2 – Traumatisme vicariant
Sur les 250 internes, 43 ont obtenu un score de TV supérieur ou égal à 5 (Tableau 3).
a) Exposition aux récits traumatiques
Tous les internes ayant répondu au questionnaire déclarent avoir pris en charge un ou plusieurs patients faisant le récit d’une expérience traumatisante. La majorité (n=164) soit 65,6% des internes déclarent avoir pris en charge plus de 10 patients ayant partagé des traumatismes. (« Fréquence d’exposition », Tableau 3)
b) Répercussions cliniques du traumatisme vicariant
Cent soixante-dix neuf internes soit 71,6% ont observé au moins un symptôme cité. Par ordre de fréquence : 38,8% ont décrit une fatigue intense , 35,6% des difficultés à séparer vie privée/ vie professionnelle, 34,8% une impression d’un manque de soutien de l’institution, 31,2% une irritabilité et le sentiment d’être « sur les nerfs », 26% des difficultés à faire le travail par manque de concentration, 23,6% des difficultés à retourner en stage ou l’envie de changer de voie, 17,2% éprouvaient moins de compassion pour les patients, 13,6% l’impression de ressentir le traumatisme des patients, 10,4% des affects dépressifs du fait des expériences traumatisantes des patients, 9,2% des troubles du sommeil en lien avec les expériences traumatisantes des patients, 8% déclaraient un évitement de certaines activités ou situations car elles leur rappelait des expériences effrayantes des patients.
c) Répercussions du TV sur les consommations de toxiques
Quinze internes (6%) déclarent avoir augmenté leurs consommations d’alcool, et ils sont 9 (3,6%) à déclarer une augmentation du tabagisme suite aux entretiens à contenu traumatique. Un test de Khi Carré met en évidence un lien significatif à 95% entre la variable « Traumatisme vicariant » et l’augmentation des consommations d’alcool (Khi carré (alcool/TV) = 5,82) et de tabac (Khi carré (tabac/TV)= 9,64) pour un Khi Carré 5% = 3,84.
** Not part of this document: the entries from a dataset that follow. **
(* ===== verification/EditSamples.v ===== *)
(** * Concrete edits

    The rename and the deletion planned in [IdentitySamples], carried out on a
    device that accepts everything: the journal of the rename up to its
    intent, the one of the deletion up to its intent and up to the observed
    absence. *)
From S2P Require Import Prelude PyValue Sha256 Json MutationJournal Evidence TypedJournal PersistenceJournal.
From S2P Require Import RenameJournal DeleteJournal Effect OperationWorld Bytes KeyedArchive CatacombOracle CatacombCodec.
From S2P Require Import CatacombWrite CatacombProtocol IdentityInventory IdentityPlans SaveWorld SaveFacts SingleSave SingleSaveRuns BridgeLease.
From S2P Require Import DeleteOperation IdentityOperations IdentityOperationRuns.
From S2P Require Import Samples JournalSamples CatacombSamples IdentitySamples PersistenceSamples.

#[local] Open Scope Z_scope.

Definition record_of_identity (i : Identity) : value :=
  dict [("user_id", VInt 501); ("uuid", VStr (id_uuid i)); ("entity", VInt (id_entity i))].
(** The baseline of [Samples] with the identities of the archive. *)
Definition edit_baseline : value :=
  match sample_baseline with
  | VDict d => VDict (<["identity_records" := VList (map record_of_identity fingers)]>
      (<["capacity" := dict [("used", VInt 2); ("maximum", VInt 5)]]> d))
  | v => v
  end.
Definition edit_journal (kind : string) (events : list (string * value)) : fs :=
  foldl (λ s e, (MutationJournal.append 0 io_ok s sample_operation e.1 e.2 false None None).1)
    (MutationJournal.append 0 io_ok (FS None Absent) sample_operation "BASELINE_RECONCILED"
       (dict [("operation_kind", VStr kind); ("baseline", edit_baseline)]) true None None).1 events.

(** A device whose secure data is [fresh_envelope]. *)
Definition edit_device : PersistenceTransport :=
  Transport (λ _ _, Ok (VInt 0, VInt 34))
    (λ past _ h, (Ok (VInt 0, Buffer (length past)), <[length past := fresh_envelope]> h))
    (λ _ _, Ok (VInt 0)).
Definition edit_world (s : fs) : save_world (gmap string bytes) := SaveWorld s 0 [] ∅ NoBuffer NoBuffer ∅.

(** ** The rename *)

Definition renaming_fs : fs := edit_journal "rename"
  [("RENAME_INTENT", dict [conn; ("user_id", VInt 501); ("identity_uuid", VStr (id_uuid index_finger));
      ("entity", VInt 1); ("previous_name_sha256", VStr (name_hash "right-index-finger"));
      ("new_name_sha256", VStr (name_hash "left-index-finger")); mapping])].
Definition rename_text : string := Eval vm_compute in content_of renaming_fs.
Definition rename_fs : fs := FS None (Present (File rename_text true 0 1 384)).
Definition rename_readback : list save_event → result (option RenameReadbackAttestation) := λ _,
  Ok (Some (RenameAttestation (VStr sample_connection) (VStr snapshot_digest) (VInt 2) (VBool true) (VBool true) (VBool true))).
#[local] Abbreviation sample_rename_run :=
  (rename_run bind_dumps bind_loads quiet sample_operation edit_device rename_readback sample_rename sample_digest (edit_world rename_fs)).

Lemma edit_unused s : whole s → unused (edit_world s).
Proof. by intros H. Qed.
Lemma rename_whole : whole (sv_fs (edit_world rename_fs)).
Proof. vm_compute. reflexivity. Qed.


(** ** The deletion *)

Definition survivors_root : plist := root_of [index_finger] None.
Definition survivors_bound : plist :=
  ok_or PNone (build_root (rewritten sample_archive [index_finger] None) [index_finger] (Some fresh_envelope)).
Definition survivor_loads (data : bytes) : result plist :=
  Ok (if bool_decide (data = bound_data) then survivors_bound else survivors_root).
Definition sample_delete : IdentityDeletePlan := Eval vm_compute in
  ok_or (DeletePlan 0 "" 0 "" [] "" []) (delete_plan bind_dumps survivor_loads sample_archive sample_live 2).

(** What the coprocessor reports once the thumb is gone. *)
Definition live_survivors : value :=
  dict [("double_collection_equal", VBool true); ("apple_uid", VInt 501); ("biometric_protocol_version", VInt 2);
        ("connection_generation", VStr sample_connection);
        ("catacomb", dict [("present", VBool true)]);
        ("per_user_identity_records", VList [per_user_record (uuid_str 0x123)]);
        ("global_identity_records", VList [global_record 501 (uuid_str 0x123)])].

Definition deleting_fs : fs := edit_journal "delete-one"
  [("DELETE_INTENT", dict [conn; ("user_id", VInt 501); ("identity_uuid", VStr (id_uuid thumb)); ("entity", VInt 2);
      ("target_name_sha256", VStr (name_hash "left-thumb")); ("request_sha256", VStr (secure_digest (dp_request sample_delete)));
      ("request_length", VInt 20); ("survivor_snapshot_sha256", VStr (dp_survivor_snapshot_sha256 sample_delete));
      ("survivor_count", VInt 1); mapping])].
Definition delete_text : string := Eval vm_compute in content_of deleting_fs.
Definition delete_fs : fs := FS None (Present (File delete_text true 0 1 384)).

(** A coprocessor that deletes. *)
#[export] Instance toy_delete : DeleteTransport unit := {
  dt_connection_generation _ := sample_connection;
  dt_delete _ := mret (DeleteBridge.CommandResult 0 0 0);
  dt_collect_inventory := mret live_survivors;
}.
Definition deleting_world : delete_world unit := DeleteWorld delete_fs 0 [] tt.
#[local] Abbreviation sample_delete_run := (delete_run survivor_loads quiet sample_operation sample_delete sample_archive deleting_world).

Lemma delete_whole : whole delete_fs.
Proof. vm_compute. reflexivity. Qed.

Lemma delete_run_decides_witness : let '(r, w') := sample_delete_run in
  Forall (delete_announced quiet sample_operation sample_delete) (dw_trace w')
  ∧ map fst (dw_trace w') `prefix_of` delete_script sample_delete
  ∧ ∀ res, r = Ok res → map fst (dw_trace w') = delete_script sample_delete
      ∧ deleted_as_decided survivor_loads quiet sample_operation sample_delete sample_archive deleting_world w' res.
Proof.
  destruct sample_delete_run as [r w'] eqn:Hrun.
  exact (delete_run_decides survivor_loads quiet quiet_lines sample_operation sample_delete sample_archive deleting_world r w'
    eq_refl delete_whole Hrun).
Defined.

(** The journal once the absence was observed. *)
Definition deleted_text : string := Eval vm_compute in content_of sample_delete_run.2.(dw_fs).
Definition deleted_fs : fs := FS None (Present (File deleted_text true 0 1 384)).
Definition delete_readback : list save_event → result (option DeleteReadbackAttestation) := λ _,
  Ok (Some (DeleteAttestation (VStr sample_connection) (VStr snapshot_digest) (VInt 1))).
#[local] Abbreviation sample_persist_run :=
  (delete_persist_run bind_dumps survivor_loads quiet sample_operation edit_device delete_readback sample_delete sample_digest (edit_world deleted_fs)).

Lemma deleted_whole : whole (sv_fs (edit_world deleted_fs)).
Proof. vm_compute. reflexivity. Qed.

(** [MapToCamelCase m] is [camelObject (JObject m)].  One round of the
    loop over [m] takes the key [k] and the value [v]: [v] is stored
    under the new key, replaced by its converted copy when it is a map;
    when it is a slice, the slice stored under the new key is the one
    whose elements are overwritten in place, so the stored value shows
    the converted elements.  Elements that are not maps are left as
    they are. *)
Fixpoint camelObject (obj : any) : jmap :=
  match obj with
  | JObject m =>
      fold_left
        (fun (newMap : jmap) (kv : string * any) =>
           let k := fst kv in
           let v := snd kv in
           let newMap1 := map_set (toLowerCamelCase k) v newMap in
           let newMap2 :=
             match v with
             | JObject _ => map_set (toLowerCamelCase k) (JObject (camelObject v)) newMap1
             | _ => newMap1
             end in
           match v with
           | JArray l =>
               map_set (toLowerCamelCase k)
                 (JArray (map (fun vv => match vv with
                                         | JObject _ => JObject (camelObject vv)
                                         | _ => vv
                                         end) l))
                 newMap2
           | _ => newMap2
           end)
        m []
  | _ => []
  end.

Definition MapToCamelCase (m : jmap) : jmap := camelObject (JObject m).

(** What one round of the loop of [MapToCamelCase] leaves under the new
    key. *)
Definition storedValue (v : any) : any :=
  match v with
  | JObject _ => JObject (camelObject v)
  | JArray l =>
      JArray (map (fun vv => match vv with
                             | JObject _ => JObject (camelObject vv)
                             | _ => vv
                             end) l)
  | _ => v
  end.

(** [requestContext.Reply], from the value of [toMapAny(result)] to the
    value handed to the final [Marshal]. *)
Definition Reply (mm : result jmap) (remapCallback : option (jmap -> jmap))
    : result jmap :=
  match mm with
  | Err err => Err err
  | Ok mm =>
      let result := MapToCamelCase mm in
      match remapCallback with
      | Some f => Ok (f result)
      | None => Ok result
      end
  end.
3 – Pistes de prévention du TV
Des méthodes de prévention ont été proposées à environ un quart des internes sous la forme de temps de supervision dédié, d’orientation vers une consultation spécialisée, de transmission de techniques de geste du stress parmi lesquelles la méditation pleine conscience, sophrologie ; et enfin des réseaux d’aide par téléphone ou mail visant à repérer les internes en souffrance. La moitié des internes déclarent ne pas avoir eu de possibilité de recours à de tels moyens au cours de leur cursus (Figure 4).
Dans cette étude, le test d’indépendance des variables « moyen de prévention dans la subdivision » et « risque de traumatisme vicariant » ne permet pas de conclure à une efficacité des moyens déployés. 96% des internes interrogés jugent une telle intervention utile durant leur internat. Les réticences étaient le plus souvent liées à l’expression de revendications de meilleures conditions de travail, ou la nécessité pour l’interne d’avoir recours à une psychothérapie individuelle indépendante de son parcours universitaire.
DISCUSSION
L’échantillon est assez représentatif des internes de psychiatrie en France. La plupart des subdivisions ont été représentées entre 10 et 23% du total réel des internes de psychiatrie en France, avec une bonne homogénéité. La prédominance féminine est conforme à la réalité des études de médecine, d’autant plus dans cette spécialité. Le fait que la majorité des internes répondants soit en 3ème et 4ème années permet d’avoir un regard plus représentatif de la réalité de l’internat. Cette répartition est conforme à l’effet cumulatif connu dans le traumatisme vicariant.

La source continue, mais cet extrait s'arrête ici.